=== EXERCISE BRIEF ===
Could you output exactly the lines from the one containing "decodeB64Audio [] [] [] = None." through the end of the records below, and nothing more?

=== SUPPLIED RECORDS ===
(** * wtforms.ext.django.fields: QuerySetSelectField

    A shallow embedding of [src/wtforms/ext/django/fields.py].  The field
    object is a record, its methods are computations in a state-and-exception
    monad over that record, and the Django side (model instances, their
    primary key, attributes, text form and [==]) is an interface given as a
    type class. *)

From stdpp Require Import gmap strings list pretty.
From Stdlib Require Import ZArith Ascii String.

Open Scope Z_scope.
Open Scope string_scope.

(** ** Python values and exceptions *)

(** The values that flow into an option tag: [None], an integer, a text, or a
    model instance. *)
Inductive PyValue (Obj : Type) : Type :=
| VNone
| VInt (z : Z)
| VStr (s : string)
| VObj (o : Obj).

Arguments VNone {Obj}.
Arguments VInt {Obj} z.
Arguments VStr {Obj} s.
Arguments VObj {Obj} o.

(** The exceptions the module can raise or let through. *)
Inductive PyExc : Type :=
| AttributeError
| ValueError
| TypeError
| ValidationError (msg : string).

Inductive Result (A : Type) : Type :=
| Ok (a : A)
| Raise (e : PyExc).

Arguments Ok {A} a.
Arguments Raise {A} e.

(** ** The interface of a model instance

    What the field asks of the objects of a queryset: [obj.pk] (an integer,
    since the submitted token is coerced with [int] before it is compared),
    [getattr(obj, name)] (partial: a missing attribute is an AttributeError),
    [unicode(obj)], and [obj == other] where [other] is an instance or
    [None]. *)
Class ModelObject (Obj : Type) : Type := {
  pk : Obj -> Z;
  py_getattr : Obj -> string -> option (PyValue Obj);
  py_unicode : Obj -> string;
  obj_eq : Obj -> option Obj -> bool
}.
(** What the main loop of [TopologicalOrder] maintains: the remaining keys
    are input keys, the remaining dependency sets are the input's
    restricted to the remaining keys, the output holds the other input
    keys, each once. *)
Record loop_invariant (keys : KeySet) (deps : DepMap) (st : utils.state) : Prop := {
  inv_remains : utils.remains st ⊆ keys;
  inv_deps : ∀ k,
    utils.remainsDeps st !! k =
      if decide (k ∈ utils.remains st)
      then (λ s, s ∩ utils.remains st) <$> deps !! k
      else None;
  inv_nodup : NoDup (utils.sorted st);
  inv_sorted : ∀ k, k ∈ utils.sorted st ↔ k ∈ keys ∧ k ∉ utils.remains st
}.

(** The answer of [DependsOn(key, key, deps, nil)] as a boolean. *)
Definition self_dependent (o : MapOrder) (deps : DepMap) (key : string) : bool :=
  match utils.DependsOn o key key deps None with
  | Ok (b, _) => b
  | _ => false
  end.

(** [first] is in the output before [last] whenever [last] is there. *)
Definition ordered (first last : string) (st : utils.state) : Prop :=
  last ∈ utils.sorted st → precedes first last (utils.sorted st).

(** What a run of [DependsOn] for [k2] that answers false has done
    between the marked keys [V] and [V']: none of the keys marked in
    between has [k2] among its direct dependencies, and all their
    dependencies are marked as well. *)
Definition explored (deps : DepMap) (k2 : string) (V V' : KeySet) : Prop :=
  V ⊆ V' ∧
  ∀ x, x ∈ V' → x ∉ V → (k2 ∉ utils.index deps x) ∧ utils.index deps x ⊆ V'.

(** The keys of [deps] that are not marked yet. *)
Definition unmarked (deps : DepMap) (V : KeySet) : nat := size (dom deps ∖ V).

(** ** Key sets as Go maps in a store

    A Go [KeySet] is a reference to a hash table: a callee that writes to
    a key set it was given changes the caller's set.  To state what
    [TopologicalOrder] leaves untouched, the same code is embedded a second
    time over an explicit store of key sets; a key-set value is then a
    reference, [None] being the nil map.  The dependency map itself is
    only read by the code and [remainsDeps] is a map of the callee's own,
    so both are maps from keys to references. *)

Abbreviation KeySetRef := (option positive).
Abbreviation Store := (gmap positive (gset string)).
Abbreviation DepRefs := (gmap string (option positive)).

Module store.

(** What a reference holds; the nil map reads as the empty set. *)
Definition content (h : Store) (ks : KeySetRef) : KeySet :=
  match ks with
  | None => ∅
  | Some l => default ∅ (h !! l)
  end.

(** [make(KeySet)] with the given keys: a cell the store does not have
    yet. *)
Definition alloc (h : Store) (s : KeySet) : KeySetRef * Store :=
  let l := fresh (dom h) in (Some l, <[l := s]> h).

(** Modelled from the spec: the methods of the utilities' [KeySet]
    ("key-set operations"), which are not among the sources.  [Add] and
    [Del] write to the receiver; [DeepCopy] and [Intersect] fill a map of
    their own, as the comment of [TopologicalOrder] on its copies
    requires. *)
Definition NewKeySet (h : Store) : KeySetRef * Store := alloc h ∅.
Definition Has (h : Store) (ks : KeySetRef) (key : string) : bool :=
  bool_decide (key ∈ content h ks).
Definition Add (h : Store) (ks : KeySetRef) (key : string) : result Store :=
  match ks with
  | None => Panic "assignment to entry in nil map"
  | Some l => Ok (<[l := content h ks ∪ {[key]}]> h)
  end.
Definition Del (h : Store) (ks : KeySetRef) (key : string) : Store :=
  match ks with
  | None => h
  | Some l => <[l := content h ks ∖ {[key]}]> h
  end.
Definition DeepCopy (h : Store) (ks : KeySetRef) : KeySetRef * Store :=
  alloc h (content h ks).
Definition Intersect (h : Store) (ks ks2 : KeySetRef) : KeySetRef * Store :=
  alloc h (content h ks ∩ content h ks2).
Definition len (h : Store) (ks : KeySetRef) : nat := size (content h ks).

(** [deps[k]], the nil map when [k] is absent. *)
Definition index (deps : DepRefs) (k : string) : KeySetRef := default None (deps !! k).

(** *** DependsOn *)

Fixpoint DependsOn_range (rec : string → Store → result (bool * Store))
    (k1Deps : list string) (visited : KeySetRef) (h : Store)
    : result (bool * Store) :=
  match k1Deps with
  | [] => Ok (false, h)
  | dep :: rest =>
      if Has h visited dep then DependsOn_range rec rest visited h
      else
        let* (found, h) := rec dep h in
        if found then Ok (true, h)
        else DependsOn_range rec rest visited h
  end.

(** The keys of [k1Deps] are read when the [range] loop starts: the calls
    inside the loop write to [visited] only, which [TopologicalOrder]
    makes afresh for every query. *)
Fixpoint DependsOn_rec (o : MapOrder) (fuel : nat) (h : Store) (k1 k2 : string)
    (deps : DepRefs) (visited : KeySetRef) : result (bool * Store) :=
  match fuel with
  | O => OutOfFuel
  | S fuel =>
      let k1Deps := index deps k1 in
      if Has h k1Deps k2 then Ok (true, h)
      else
        let* h := Add h visited k1 in
        DependsOn_range (λ dep h, DependsOn_rec o fuel h dep k2 deps visited)
          (range o (elements (content h k1Deps))) visited h
  end.

Definition DependsOn (o : MapOrder) (h : Store) (k1 k2 : string) (deps : DepRefs)
    (visited : KeySetRef) : result (bool * Store) :=
  let (visited, h) :=
    match visited with
    | None => NewKeySet h
    | Some _ => (visited, h)
    end in
  DependsOn_rec o (S (size deps)) h k1 k2 deps visited.

(** *** TopologicalOrder *)

Definition restrict_deps_body (keys : KeySetRef) (acc : DepRefs * Store)
    (entry : string * KeySetRef) : DepRefs * Store :=
  let (remainsDeps, h) := acc in
  let (key, keyDeps) := entry in
  if negb (Has h keys key) then acc
  else
    let (r, h) := Intersect h keyDeps keys in
    (<[key := r]> remainsDeps, h).

Definition restrict_deps (o : MapOrder) (h : Store) (keys : KeySetRef)
    (deps : DepRefs) : DepRefs * Store :=
  foldl (restrict_deps_body keys) (∅, h) (range o (map_to_list deps)).

Definition depended_on (o : MapOrder) (h : Store) (remainsDeps : DepRefs)
    (key : string) : bool :=
  existsb (λ '(_, key2Deps), Has h key2Deps key) (range o (map_to_list remainsDeps)).

Definition candidate (o : MapOrder) (depFirst : bool) (h : Store)
    (remainsDeps : DepRefs) (key : string) : bool :=
  if depFirst then Nat.eqb (len h (index remainsDeps key)) 0
  else negb (depended_on o h remainsDeps key).

Definition find_candidates (o : MapOrder) (depFirst : bool) (h : Store)
    (remains : KeySetRef) (remainsDeps : DepRefs) : list string :=
  List.filter (candidate o depFirst h remainsDeps) (range o (elements (content h remains))).

Fixpoint cycle_candidates (o : MapOrder) (deps : DepRefs) (remains : list string)
    (h : Store) : result (list string * Store) :=
  match remains with
  | [] => Ok ([], h)
  | key :: rest =>
      let* (self, h) := DependsOn o h key key deps None in
      let* (candidates, h) := cycle_candidates o deps rest h in
      Ok (if self then key :: candidates else candidates, h)
  end.

Definition candidates_of (o : MapOrder) (deps : DepRefs) (depFirst handleCycle : bool)
    (h : Store) (remains : KeySetRef) (remainsDeps : DepRefs)
    : result (list string * Store) :=
  let candidates := find_candidates o depFirst h remains remainsDeps in
  if Nat.eqb (length candidates) 0 then
    if negb handleCycle then Panic "Dependency cycle!"
    else cycle_candidates o deps (range o (elements (content h remains))) h
  else Ok (candidates, h).

Record state : Type := State {
  mem : Store;
  remains : KeySetRef;
  remainsDeps : DepRefs;
  sorted : list string
}.

(** The body of [for _, key2Deps := range remainsDeps]. *)
Definition del_body (key : string) (h : Store) (entry : string * KeySetRef) : Store :=
  let (_, key2Deps) := entry in Del h key2Deps key.

(** [remains.Del(key)], [delete(remainsDeps, key)] and the loop deleting
    [key] from every set that is left. *)
Definition remove_key (o : MapOrder) (key : string) (h : Store) (st : state) : state :=
  let h := Del h (remains st) key in
  let remainsDeps := delete key (remainsDeps st) in
  let h := foldl (del_body key) h (range o (map_to_list remainsDeps)) in
  {| mem := h; remains := remains st; remainsDeps := remainsDeps;
     sorted := sorted st ++ [key] |}.
(** C7, as the code has it (decode-failure isolation).  A speech clip that
    fails to decode is replaced by a one-frame silent buffer at 44100 Hz.
    The unit still gets its start time, the same one as if the clip were
    silence of length 0; it advances the cursor by 1/44100 s, so every later
    start time and the final cursor are 1/44100 s later than with silence of
    length 0; every clip that decodes is used as decoded and started on the
    rendering context at its start time. *)
Theorem decode_failure_isolation
    (decodeB64Audio : string -> option AudioBuffer)
    (segmentsAudio : list string) (segments : list Page.Segment)
    (k : nat) (b64 : string) :
  segmentsAudio !! k = Some b64 ->
  decodeB64Audio b64 = None ->
  let segBuffers := Page.decodeSegments decodeB64Audio segmentsAudio in
  let silent := <[k := createBuffer 1 0 44100]> segBuffers in
  segBuffers !! k = Some (createBuffer 1 1 44100)
  /\ (Page.durationOf segBuffers k == 1 # 44100)%Q
  /\ (forall j a buf,
        segmentsAudio !! j = Some a -> decodeB64Audio a = Some buf ->
        segBuffers !! j = Some buf
        /\ forall offCtx,
             Offline.mkSource buf (Some 1%Q)
               (default 0%Q (fst (Page.schedule segments segBuffers) !! j))
             ∈ Offline.ctx_sources
                 (Page.startSegments segBuffers
                    (fst (Page.schedule segments segBuffers)) offCtx))
  /\ (forall i, (i < List.length segments)%nat ->
        exists t t0,
          fst (Page.schedule segments segBuffers) !! i = Some t
          /\ fst (Page.schedule segments silent) !! i = Some t0
          /\ (t == t0 + if (k <? i)%nat then 1 # 44100 else 0)%Q)
  /\ ((k < List.length segments)%nat ->
      (snd (Page.schedule segments segBuffers)
       == snd (Page.schedule segments silent) + (1 # 44100))%Q).
Proof.
  intros Hk Hfail segBuffers silent.
  assert (Hat : segBuffers !! k = Some (createBuffer 1 1 44100)).
  { subst segBuffers. rewrite decodeSegments_lookup, Hk. cbn.
    now rewrite Hfail. }
  assert (Hd2 : (Page.durationOf segBuffers k
                 == Page.durationOf silent k + (1 # 44100))%Q).
  { unfold Page.durationOf. subst silent.
    rewrite list_lookup_insert_eq by (eapply lookup_lt_Some; exact Hat).
    rewrite Hat. reflexivity. }
  assert (Hother : forall i, i <> k ->
            (Page.durationOf segBuffers i == Page.durationOf silent i)%Q).
  { intros i Hi. unfold Page.durationOf. subst silent.
    rewrite list_lookup_insert_ne by congruence. reflexivity. }
  repeat apply conj.
  - exact Hat.
  - unfold Page.durationOf. rewrite Hat. reflexivity.
  - intros j a buf Ha Hbuf.
    assert (Hj : segBuffers !! j = Some buf).
    { subst segBuffers. rewrite decodeSegments_lookup, Ha. cbn.
      now rewrite Hbuf. }
    split; [exact Hj|]. intros offCtx.
    rewrite startSegments_sources, elem_of_app. right.
    apply elem_of_lookup_imap. exists j, buf. split; [reflexivity | exact Hj].
  - intros i Hi. unfold Page.schedule.
    rewrite !cadence_lookup by exact Hi. eexists _, _.
    split; [reflexivity|]. split; [reflexivity|].
    apply (startAt_shift (Page.gapBefore segments)
             (Page.durationOf silent) (Page.durationOf segBuffers) k
             (1 # 44100) (PageFacts.gapBefore_add segments) Hd2 Hother).
  - intros Hlt. unfold Page.schedule.
    apply (cursor_shift (Page.gapBefore segments)
             (Page.durationOf silent) (Page.durationOf segBuffers) k
             (1 # 44100) (PageFacts.gapBefore_add segments) Hd2 Hother).
    exact Hlt.
Qed.

(** With one corrupt clip among five the speech timeline is not as long as
    with silence of length 0 in its place. *)
Lemma decode_failure_not_zero_length :
  ~ (Page.totalDuration (snd (Page.schedule five_segments five_buffers)) []
     == Page.totalDuration
          (snd (Page.schedule five_segments
                  (<[2%nat := createBuffer 1 0 44100]> five_buffers))) [])%Q.
Proof.
  apply (bool_decide_unpack _). vm_compute. exact I.
Qed.

Lemma decode_failure_isolation_witness :
  (snd (Page.schedule five_segments five_buffers)
   == snd (Page.schedule five_segments
             (<[2%nat := createBuffer 1 0 44100]> five_buffers))
      + (1 # 44100))%Q.
Proof.
  refine (proj2 (proj2 (proj2 (proj2
    (decode_failure_isolation example_decode five_clips five_segments
       2%nat "!corrupt!" eq_refl eq_refl)))) _).
  vm_compute. lia.
Defined.

(** ** Render length *)

(** The screenplay page floors the length at one frame. *)
Lemma upload_renderLength_floor (totalDuration : Q) (sampleRate : positive) :
  1 <= Upload.renderLength totalDuration sampleRate.
Proof. unfold Upload.renderLength. lia. Qed.

Lemma upload_empty_input decodeB64Audio :
  Upload.mixAudio decodeB64Audio [] [] [] [] []
  = Some (Offline.mkContext 1 1 44100 []).
Proof. reflexivity. Qed.

(** C6 (empty-input floor), on the book-narration page.  With no segment
    and no effect the requested render length is [Math.ceil(0 * 44100) = 0]
    frames, and the rendering context cannot be created. *)
Theorem page_empty_input_no_floor
    (decodeB64Audio : string -> option AudioBuffer) :
  let segBuffers := Page.decodeSegments decodeB64Audio [] in
  let '(startTimes, cursor) := Page.schedule [] segBuffers in
  let sfxDecoded := Page.decodeSfx decodeB64Audio startTimes [] in
  Page.renderLength (Page.totalDuration cursor sfxDecoded)
    (Page.renderSampleRate segBuffers) = 0
  /\ Page.mixAudio decodeB64Audio [] [] [] = None.
Proof. split; reflexivity. Qed.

=== RESPONSE TO THIS EXERCISE ===
  /\ Page.mixAudio decodeB64Audio [] [] [] = None.
Proof. split; reflexivity. Qed.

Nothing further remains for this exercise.